R1dacted: Investigating Local Censorship in DeepSeek's R1 Language Model
Ali Naseh, Harsh Chaudhari, Jaechul Roh, Mingshi Wu, Alina Oprea, Amir Houmansadr
TL;DR
This paper introduces the concepts of global and local censorship in LLMs and presents a large, systematically curated dataset of about 10,030 prompts that reveal local censorship in DeepSeek's R1 model. It analyzes censorship patterns across topics, languages, and model variants, showing pervasive local censorship for China-related prompts and partial transfer to distilled models, with stronger effects in English and Chinese than in Farsi. A jailbreaking prompt strategy demonstrates that R1's censorship can be bypassed in the vast majority of samples (≈97.9%), raising questions about transparency, governance, and the robustness of alignment.

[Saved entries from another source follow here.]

(* ===== verification/Json.v ===== *)
(** JSON values as [encoding/json] decodes and encodes them.

    The source keeps JSON either as raw bytes ([json.RawMessage], a [string]
    here) or decoded into [any] (the type [json] here).  [parse] is the decoder
    with [UseNumber] (a number is its literal), [valid] is [json.Valid] and
    [marshal] is [json.Marshal] of a decoded value, with Go's HTML escaping.
    A decoded object is a Go map: keys are unique, the last duplicate wins, and
    [marshal] writes them in sorted order, so [JObj] keeps its fields sorted. *)

From Stdlib Require Import Ascii.
From Stdlib Require String.
From S2P Require Import Prelude.

Inductive json :=
  | JNull
  | JBool (b : bool)
  | JNum (lit : string)
  | JStr (s : string)
  | JArr (items : list json)
  | JObj (fields : list (string * json)).

(** The nested induction principle. *)
Section JsonInd.
Context (P : json → Prop).
Context (HNull : P JNull) (HBool : ∀ b, P (JBool b)) (HNum : ∀ l, P (JNum l)) (HStr : ∀ s, P (JStr s)).
Context (HArr : ∀ l, Forall P l → P (JArr l)) (HObj : ∀ m, Forall (λ kv, P kv.2) m → P (JObj m)).

Fixpoint json_ind' (j : json) : P j :=
  match j with
  | JNull => HNull
  | JBool b => HBool b
  | JNum l => HNum l
  | JStr s => HStr s
  | JArr l => HArr l ((fix go l := match l return Forall P l with
                        | [] => Forall_nil_2 _
                        | x :: l => Forall_cons_2 _ _ _ (json_ind' x) (go l) end) l)
  | JObj m => HObj m ((fix go m := match m return Forall (λ kv, P kv.2) m with
                        | [] => Forall_nil_2 _
                        | kv :: m => Forall_cons_2 _ _ _ (json_ind' kv.2) (go m) end) m)
  end.
End JsonInd.

#[export] Instance json_eq_dec : EqDecision json.
Proof.
  refine (fix go (a b : json) {struct a} : Decision (a = b) :=
    match a, b with
    | JNull, JNull => left eq_refl
    | JBool x, JBool y => cast_if (decide (x = y))
    | JNum x, JNum y => cast_if (decide (x = y))
    | JStr x, JStr y => cast_if (decide (x = y))
    | JArr x, JArr y => cast_if ((fix gol (l k : list json) : Decision (l = k) :=
        match l, k with
        | [], [] => left eq_refl
        | p :: l, q :: k => match go p q with left _ => cast_if (gol l k) | right _ => right _ end
        | _, _ => right _ end) x y)
    | JObj x, JObj y => cast_if ((fix gol (l k : list (string * json)) : Decision (l = k) :=
        match l, k with
        | [], [] => left eq_refl
        | p :: l, q :: k =>
            match decide (p.1 = q.1) with
            | left _ => match go p.2 q.2 with left _ => cast_if (gol l k) | right _ => right _ end
            | right _ => right _ end
        | _, _ => right _ end) x y)
    | _, _ => right _
    end); try abstract congruence; try abstract (destruct p, q; simpl in *; congruence).
Defined.

(** ** Objects *)

Fixpoint obj_set (k : string) (v : json) (m : list (string * json)) : list (string * json) :=
  match m with
  | [] => [(k, v)]
  | (k', v') :: m' =>
      match str_cmp k k' with
      | Lt => (k, v) :: m
      | Eq => (k, v) :: m'
      | Gt => (k', v') :: obj_set k v m'
      end
  end.

Fixpoint obj_get (k : string) (m : list (string * json)) : option json :=
  match m with
  | [] => None
  | (k', v) :: m => if decide (k = k') then Some v else obj_get k m
  end.

Definition obj_delete (k : string) (m : list (string * json)) : list (string * json) :=
  filter (λ kv, kv.1 ≠ k) m.

Definition mkobj (l : list (string * json)) : json := JObj (fold_left (λ m kv, obj_set kv.1 kv.2 m) l []).

Lemma obj_get_set_eq k v m : obj_get k (obj_set k v m) = Some v.
Proof.
  induction m as [|[k' v'] m IH]; simpl.
  - by rewrite decide_True.
  - destruct (str_cmp k k') eqn:E; simpl; [by rewrite decide_True..|].
    rewrite decide_False; [done|]. intros ->. by rewrite (proj2 (str_cmp_eq k' k') eq_refl) in E.
Qed.

Lemma obj_get_set_ne k k' v m : k ≠ k' → obj_get k (obj_set k' v m) = obj_get k m.
Proof.
  intros Hne. induction m as [|[k2 v2] m IH]; simpl.
  - by rewrite decide_False.
  - destruct (str_cmp k' k2) eqn:E; simpl.
    + apply str_cmp_eq in E as ->. by rewrite !decide_False.
    + by rewrite (decide_False (P:=k = k')).
    + by rewrite IH.
Qed.

(** ** Decoding *)

Local Open Scope N_scope.

Definition chr (n : N) : ascii := ascii_of_N n.
Definition code (c : ascii) : N := N_of_ascii c.

Definition is_ws (c : ascii) : bool :=
  let n := code c in (n =? 32) || (n =? 9) || (n =? 10) || (n =? 13).
Definition is_digit (c : ascii) : bool := let n := code c in (48 <=? n) && (n <=? 57).

Fixpoint skip_ws (s : string) : string :=
  match s with
  | EmptyString => EmptyString
  | String c s' => if is_ws c then skip_ws s' else s
  end.

Fixpoint take_digits (s : string) : string * string :=
  match s with
  | String c s' => if is_digit c then let '(d, r) := take_digits s' in (String c d, r) else (EmptyString, s)
  | EmptyString => (EmptyString, EmptyString)
  end.

Definition hex_val (c : ascii) : option N :=
  let n := code c in
  if (48 <=? n) && (n <=? 57) then Some (n - 48)
  else if (97 <=? n) && (n <=? 102) then Some (n - 87)
  else if (65 <=? n) && (n <=? 70) then Some (n - 55)
  else None.

Definition hex4 (a b c d : ascii) : option N :=
  a ← hex_val a; b ← hex_val b; c ← hex_val c; d ← hex_val d;
  Some (((a * 16 + b) * 16 + c) * 16 + d).

(** UTF-8 encoding of a code point. *)
Definition utf8 (n : N) : string :=
  if n <? 128 then String (chr n) EmptyString
  else if n <? 2048 then String (chr (192 + n / 64)) (String (chr (128 + n mod 64)) EmptyString)
  else if n <? 65536 then
    String (chr (224 + n / 4096)) (String (chr (128 + n / 64 mod 64)) (String (chr (128 + n mod 64)) EmptyString))
  else String (chr (240 + n / 262144)) (String (chr (128 + n / 4096 mod 64))
         (String (chr (128 + n / 64 mod 64)) (String (chr (128 + n mod 64)) EmptyString))).

Definition replacement : string := utf8 65533.

(** [parse_str s] reads the body of a string literal after its opening quote.
    [hi] is a pending high surrogate. *)
Definition flush (hi : option N) (s : string) : string :=
  match hi with Some _ => replacement +:+ s | None => s end.

Fixpoint parse_str (hi : option N) (s : string) : option (string * string) :=
  match s with
  | EmptyString => None
  | String c s1 =>
      if code c =? 34 then Some (flush hi EmptyString, s1)
      else if code c <? 32 then None
      else if code c =? 92 then
        match s1 with
        | EmptyString => None
        | String e s2 =>
            let lit n := '(r, rest) ← parse_str None s2; Some (flush hi (String (chr n) r), rest) in
            match code e with
            | 34 => lit 34 | 92 => lit 92 | 47 => lit 47
            | 98 => lit 8 | 102 => lit 12 | 110 => lit 10 | 114 => lit 13 | 116 => lit 9
            | 117 =>
                match s2 with
                | String a (String b (String c' (String d s3))) =>
                    n ← hex4 a b c' d;
                    match hi with
                    | Some h =>
                        if (56320 <=? n) && (n <=? 57343) then
                          '(r, rest) ← parse_str None s3;
                          Some (utf8 (65536 + (h - 55296) * 1024 + (n - 56320)) +:+ r, rest)
                        else if (55296 <=? n) && (n <=? 56319) then
                          '(r, rest) ← parse_str (Some n) s3; Some (replacement +:+ r, rest)
                        else '(r, rest) ← parse_str None s3; Some (replacement +:+ utf8 n +:+ r, rest)
                    | None =>
                        if (55296 <=? n) && (n <=? 56319) then parse_str (Some n) s3
                        else if (56320 <=? n) && (n <=? 57343) then
                          '(r, rest) ← parse_str None s3; Some (replacement +:+ r, rest)
                        else '(r, rest) ← parse_str None s3; Some (utf8 n +:+ r, rest)
                    end
                | _ => None
                end
            | _ => None
            end
        end
      else '(r, rest) ← parse_str None s1; Some (flush hi (String c r), rest)
  end.

(** Numbers: [-?(0|[1-9][0-9]* )([.][0-9]+)?([eE][+-]?[0-9]+)?]. *)
Definition parse_num (s : string) : option (string * string) :=
  let '(sign, s) := match s with String c s' => if code c =? 45 then ("-", s') else ("", s) | _ => ("", s) end in
  let '(int, s) := take_digits s in
  match int with
  | EmptyString => None
  | String c rest =>
      if (code c =? 48) && negb (String.eqb rest "") then None else
      frac ← match s with
        | String c' s' => if code c' =? 46 then
            let '(d, r) := take_digits s' in
            if String.eqb d "" then None else Some ("." +:+ d, r)
          else Some ("", s)
        | EmptyString => Some ("", s) end;
      let '(f, s) := frac in
      expo ← match s with
        | String e s' => if (code e =? 101) || (code e =? 69) then
            let '(sg, s'') := match s' with
              | String c' r => if (code c' =? 43) || (code c' =? 45) then (String c' "", r) else ("", s')
              | _ => ("", s') end in
            let '(d, r) := take_digits s'' in
            if String.eqb d "" then None else Some (String e (sg +:+ d), r)
          else Some ("", s)
        | EmptyString => Some ("", s) end;
      let '(x, s) := expo in
      Some (sign +:+ int +:+ f +:+ x, s)
  end.


(** The nesting fuel is the length of the input: every level consumes a byte. *)
Fixpoint parse_value (fuel : nat) (s : string) : option (json * string) :=
  match fuel with
  | O => None
  | S fuel =>
      match skip_ws s with
      | EmptyString => None
      | String c rest as s0 =>
          match code c with
          | 34 => '(v, r) ← parse_str None rest; Some (JStr v, r)
          | 91 =>
              match skip_ws rest with
              | String c' r => if code c' =? 93 then Some (JArr [], r)
                               else '(l, r) ← parse_items fuel rest; Some (JArr l, r)
              | EmptyString => None
              end
          | 123 =>
              match skip_ws rest with
              | String c' r => if code c' =? 125 then Some (JObj [], r)
                               else '(l, r) ← parse_fields fuel rest; Some (mkobj l, r)
              | EmptyString => None
              end
          | 110 => r ← strip_prefix "null" s0; Some (JNull, r)
          | 116 => r ← strip_prefix "true" s0; Some (JBool true, r)
          | 102 => r ← strip_prefix "false" s0; Some (JBool false, r)
          | _ => '(l, r) ← parse_num s0; Some (JNum l, r)
          end
      end
  end
with parse_items (fuel : nat) (s : string) : option (list json * string) :=
  match fuel with
  | O => None
  | S fuel =>
      '(v, r) ← parse_value fuel s;
      match skip_ws r with
      | String c r' => if code c =? 44 then '(l, r'') ← parse_items fuel r'; Some (v :: l, r'')
                       else if code c =? 93 then Some ([v], r') else None
      | EmptyString => None
      end
  end
with parse_fields (fuel : nat) (s : string) : option (list (string * json) * string) :=
  match fuel with
  | O => None
  | S fuel =>
      match skip_ws s with
      | String q r0 =>
          if code q =? 34 then
            '(k, r1) ← parse_str None r0;
            match skip_ws r1 with
            | String col r2 =>
                if code col =? 58 then
                  '(v, r3) ← parse_value fuel r2;
                  match skip_ws r3 with
                  | String c r4 => if code c =? 44 then '(l, r5) ← parse_fields fuel r4; Some ((k, v) :: l, r5)
                                   else if code c =? 125 then Some ([(k, v)], r4) else None
                  | EmptyString => None
                  end
                else None
            | EmptyString => None
            end
          else None
      | EmptyString => None
      end
  end.

(** [json.Unmarshal] into [any]: exactly one value up to trailing whitespace. *)
Definition parse (s : string) : option json :=
  '(v, rest) ← parse_value (2 * String.length s + 2)%nat s;
  if String.eqb (skip_ws rest) "" then Some v else None.

(** [json.Valid]. *)
Definition valid (s : string) : bool := if parse s is Some _ then true else false.

(** [json.Unmarshal] into a [map[string]any]: [null] leaves the map nil. *)
Definition parse_object (s : string) : option (option (list (string * json))) :=
  v ← parse s;
  match v with JObj m => Some (Some m) | JNull => Some None | _ => None end.

(** ** Encoding *)

Definition hexdigit (n : N) : ascii := chr (if n <? 10 then 48 + n else 87 + n).
Definition u00 (n : N) : string :=
  "\u00" +:+ String (hexdigit (n / 16)) (String (hexdigit (n mod 16)) EmptyString).

Definition escape_char (c : ascii) : string :=
  let n := code c in
  match n with
  | 34 => String (chr 92) (String (chr 34) EmptyString)
  | 92 => String (chr 92) (String (chr 92) EmptyString)
  | 8 => "\b" | 12 => "\f" | 10 => "\n" | 13 => "\r" | 9 => "\t"
  | _ => if (n <? 32) || (n =? 60) || (n =? 62) || (n =? 38) then u00 n else String c EmptyString
  end.

Fixpoint escape (s : string) : string :=
  match s with
  | EmptyString => EmptyString
  | String c rest =>
      match rest with
      | String c2 (String c3 rest') =>
          if (code c =? 226) && (code c2 =? 128) && (code c3 =? 168) then "\u2028" +:+ escape rest'
          else if (code c =? 226) && (code c2 =? 128) && (code c3 =? 169) then "\u2029" +:+ escape rest'
          else escape_char c +:+ escape rest
      | _ => escape_char c +:+ escape rest
      end
  end.

Definition quote : string := String (chr 34) EmptyString.
Definition quoted (s : string) : string := quote +:+ escape s +:+ quote.

Fixpoint joinc (sep : string) (l : list string) : string :=
  match l with
  | [] => ""
  | [x] => x
  | x :: l => x +:+ sep +:+ joinc sep l
  end.

Fixpoint marshal (j : json) : string :=
  match j with
  | JNull => "null"
  | JBool b => if b then "true" else "false"
  | JNum l => l
  | JStr s => quoted s
  | JArr l => "[" +:+ joinc "," (List.map marshal l) +:+ "]"
  | JObj m => "{" +:+ joinc "," (List.map (λ kv, quoted kv.1 +:+ ":" +:+ marshal kv.2) m) +:+ "}"
  end.

(** [json.Marshal] of a [json.RawMessage]: the bytes without insignificant white
    space, HTML-escaped, keys in their original order. *)
Fixpoint compact (in_string escaped : bool) (s : string) : string :=
  match s with
  | EmptyString => EmptyString
  | String c rest =>
      if negb in_string && is_ws c then compact false false rest
      else
        let n := code c in
        let in' := if in_string then negb ((n =? 34) && negb escaped) else n =? 34 in
        let esc' := in_string && negb escaped && (n =? 92) in
        if (n =? 60) || (n =? 62) || (n =? 38) then u00 n +:+ compact in' esc' rest
        else match rest with
             | String c2 (String c3 rest') =>
                 if (n =? 226) && (code c2 =? 128) && (code c3 =? 168) then "\u2028" +:+ compact in' false rest'
                 else if (n =? 226) && (code c2 =? 128) && (code c3 =? 169) then "\u2029" +:+ compact in' false rest'
                 else String c (compact in' esc' rest)
             | _ => String c (compact in' esc' rest)
             end
  end.
Definition compact_raw (s : string) : string := compact false false s.

(** A literal object round-trips through its encoding. *)
Example parse_marshal_example :
  let j := mkobj [("b", JArr [JNum "1"; JNum "-2.5e3"; JBool true]); ("a", JStr "<x>"); ("c", JNull)] in
  parse (marshal j) = Some j ∧ parse " [1,] " = None ∧ valid "01" = false.
Proof. vm_compute. done. Qed.
Lemma string_map_sorted m : StronglySorted (cmp_lt (onc fst str_cmp)) (sort_by (onc fst str_cmp) (map_to_list (m : gmap string string))).
Proof.
  assert (Hn : NoDup (sort_by (onc fst str_cmp) (map_to_list m)).*1) by (rewrite sort_by_perm; apply NoDup_fst_map_to_list).
  pose proof (sort_by_sorted (onc fst str_cmp) (map_to_list m)) as Hs. revert Hn Hs.
  induction (sort_by (onc fst str_cmp) (map_to_list m)) as [|x l IH]; intros Hn Hs; [constructor|].
  rewrite fmap_cons in Hn. apply NoDup_cons in Hn as [Hx Hn]. apply StronglySorted_inv in Hs as [Hs Hle]. constructor; [auto|].
  rewrite Forall_forall in Hle |- *. intros y Hy. specialize (Hle y Hy). unfold cmp_le, cmp_lt, onc in *.
  destruct (str_cmp x.1 y.1) eqn:E; [|done|done]. exfalso. apply str_cmp_eq in E. apply Hx. rewrite E. by apply list_elem_of_fmap_2.
Qed.
Lemma string_map_canonical m : canonical (JObj (string_map m)) = true.
Proof.
  cbn [canonical]. apply andb_true_intro. split.
  - unfold string_map. pose proof (string_map_sorted m) as Hs. induction Hs as [|x l Hs IH Hx]; [done|]. cbn [List.map increasing fst].
    apply andb_true_intro. split; [|exact IH]. apply forallb_forall. intros kv Hin. apply List.in_map_iff in Hin as (y&<-&Hy).
    apply list_elem_of_In in Hy. rewrite Forall_forall in Hx. apply str_lt_spec. exact (Hx y Hy).
  - apply forallb_forall. intros kv Hin. by apply List.in_map_iff in Hin as (y&<-&_).
Qed.
Lemma mapM_string_map (l : list (string * string)) :
  mapM (λ kv, v ← as_string kv.2; Some (kv.1, v)) (List.map (λ kv, (kv.1, JStr kv.2)) l) = Some l.
Proof. induction l as [|[k v] l IH]; [done|]. cbn [List.map mapM]. cbn. by rewrite IH. Qed.
Lemma mapM_as_string l : mapM as_string (JStr <$> l) = Some l.
Proof. induction l as [|s l IH]; [done|]. cbn. by rewrite IH. Qed.
Lemma list_to_map_sorted (m : gmap string string) : list_to_map (sort_by (onc fst str_cmp) (map_to_list m)) = m.
Proof.
  rewrite <- (list_to_map_to_list m) at 2. apply list_to_map_proper; [rewrite sort_by_perm; apply NoDup_fst_map_to_list|apply sort_by_perm].
Qed.

Lemma decode_secret_spec_text s : decode_secret_spec (spec_text (SpecSecretRef s)) = Some s.
Proof.
  unfold decode_secret_spec, decode_fields, spec_text. rewrite parse_object_text by done. destruct s. cbn. reflexivity.
Qed.

Definition profile_names : list string :=
  ["type"; "executable"; "args"; "model"; "profile"; "effort"; "sandbox"; "environment"; "secretRefs"].
Lemma profile_keys a : (profile_fields a).*1 `sublist_of` profile_names.
Proof.
  unfold profile_fields, profile_names. rewrite !fmap_app.
  repeat (change (?x :: ?y :: ?l) with ([x] ++ (y :: l)); apply sublist_app; [cbn; auto using omit_str_keys, omit_map_keys, omit_list_keys|]).
  apply omit_list_keys.
Qed.
Lemma profile_members a key : key ∈ profile_names → ∃ fields,
  mkobj (profile_fields a) = JObj fields ∧ member key fields = default JNull (obj_get key (profile_fields a)).
Proof. apply member_mkobj; [|apply profile_keys]. apply (bool_decide_unpack _). vm_compute. exact I. Qed.

Lemma omit_canonical key v l m :
  forallb (λ kv, canonical kv.2) (omit_str key v) = true ∧
  (forallb canonical l = true → forallb (λ kv, canonical kv.2) (omit_list key l) = true) ∧
  (canonical (JObj m) = true → forallb (λ kv, canonical kv.2) (omit_map key m) = true).
Proof.
  unfold omit_str, omit_list, omit_map. split_and!.
  - by destruct (String.eqb v "").
  - destruct l; [done|]. cbn [forallb snd canonical]. by intros ->.
  - destruct m; [done|]. cbn [forallb snd]. by intros ->.
Qed.
Lemma profile_canonical a : forallb (λ kv, canonical kv.2) (profile_fields a) = true.
Proof.
  assert (Hs : ∀ l, forallb canonical (JStr <$> l) = true) by (intros l; apply forallb_forall; intros x Hx; apply List.in_map_iff in Hx as (y&<-&_); done).
  unfold profile_fields. rewrite !forallb_app.
  rewrite !(proj1 (omit_canonical _ _ [] [])), !(proj1 (proj2 (omit_canonical _ "" _ []))) by apply Hs.
  by rewrite (proj2 (proj2 (omit_canonical _ "" [] _))) by apply string_map_canonical.
Qed.

Lemma decode_profile_spec_text a : decode_profile_spec (spec_text (SpecAgentProfile a)) = Some a.
Proof.
  unfold decode_profile_spec, decode_fields, spec_text. rewrite parse_object_text by apply profile_canonical.
  destruct (profile_members a "type" ltac:(by left)) as (m&Em&_). cbn [spec_fields]. rewrite Em. cbn [mbind option_bind].
  assert (Hm : ∀ key, key ∈ profile_names → member key m = default JNull (obj_get key (profile_fields a))).
  { intros key Hk. destruct (profile_members a key Hk) as (m'&Em'&H). rewrite Em in Em'. injection Em' as <-. exact H. }
  unfold str_member, strs_member, strmap_member. rewrite !Hm by (apply (bool_decide_unpack _); vm_compute; exact I).
  unfold profile_fields. rewrite !obj_get_app, !get_omit_str, !get_omit_map, !get_omit_list. cbn [obj_get].
  repeat match goal with |- context [decide (?x = ?y)] => first [rewrite (decide_True (P:=x = y)) by reflexivity|rewrite (decide_False (P:=x = y)) by discriminate] end.
  destruct a as [ty ex args mo pr ef sa env refs]. cbn [a_type a_executable a_args a_model a_profile a_effort a_sandbox a_environment a_secretRefs].
  assert (Hstr : ∀ v, match default JNull (if String.eqb v "" then None else Some (JStr v)) with JStr s => Some s | JNull => Some "" | _ => None end = Some v).
  { intros v. destruct (String.eqb_spec v "") as [->|]; done. }
  assert (Hlist : ∀ l, match default JNull (match JStr <$> l with [] => None | _ => Some (JArr (JStr <$> l)) end) with
    JArr l => mapM as_string l | JNull => Some [] | _ => None end = Some l).
  { intros [|s l]; [done|]. cbn [default]. change (match JStr <$> s :: l with [] => None | _ => Some (JArr (JStr <$> s :: l)) end) with (Some (JArr (JStr <$> s :: l))).
    cbn [default from_option id]. apply (mapM_as_string (s :: l)). }
  assert (Henv : match default JNull (match string_map env with [] => None | _ => Some (JObj (string_map env)) end) with
    JObj l => l ← mapM (λ kv, v ← as_string kv.2; Some (kv.1, v)) l; Some (list_to_map l) | JNull => Some ∅ | _ => None end = Some env).
  { destruct (string_map env) as [|x l] eqn:E.
    - cbn. f_equal. symmetry. unfold string_map in E. apply List.map_eq_nil in E. rewrite <- (list_to_map_sorted env), E. done.
    - cbn [default from_option id]. rewrite <- E. unfold string_map. cbn [id]. rewrite mapM_string_map. cbn [mbind option_bind]. by rewrite list_to_map_sorted. }
  assert (Heta : ∀ o : option json, match o with Some v => Some v | None => None end = o) by (by intros []).
  change (match default JNull (Some (JStr ty)) with JStr s => Some s | JNull => Some "" | _ => None end) with (Some ty).
  cbn [mbind option_bind].
  repeat (rewrite ?Heta; first [rewrite Hstr|rewrite Hlist|rewrite Henv]; cbn [mbind option_bind]). done.
Qed.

The work further compares R1 to a post-trained uncensored variant and to another Chinese model, highlighting trade-offs between censorship removal, factuality, cost, and alignment, and domesticating implications for policy and auditing of deployed LLMs.
Abstract
DeepSeek recently released R1, a high-performing large language model (LLM) optimized for reasoning tasks. Despite its efficient training pipeline, R1 achieves competitive performance, even surpassing leading reasoning models like OpenAI's o1 on several benchmarks. However, emerging reports suggest that R1 refuses to answer certain prompts related to politically sensitive topics in China. While existing LLMs often implement safeguards to avoid generating harmful or offensive outputs, R1 represents a notable shift - exhibiting censorship-like behavior on politically charged queries. In this paper, we investigate this phenomenon by first introducing a large-scale set of heavily curated prompts that get censored by R1, covering a range of politically sensitive topics, but are not censored by other models. We then conduct a comprehensive analysis of R1's censorship patterns, examining their consistency, triggers, and variations across topics, prompt phrasing, and context. Beyond English-language queries, we explore censorship behavior in other languages. We also investigate the transferability of censorship to models distilled from the R1 language model. Finally, we propose techniques for bypassing or removing this censorship. Our findings reveal possible additional censorship integration likely shaped by design choices during training or alignment, raising concerns about transparency, bias, and governance in language model deployment.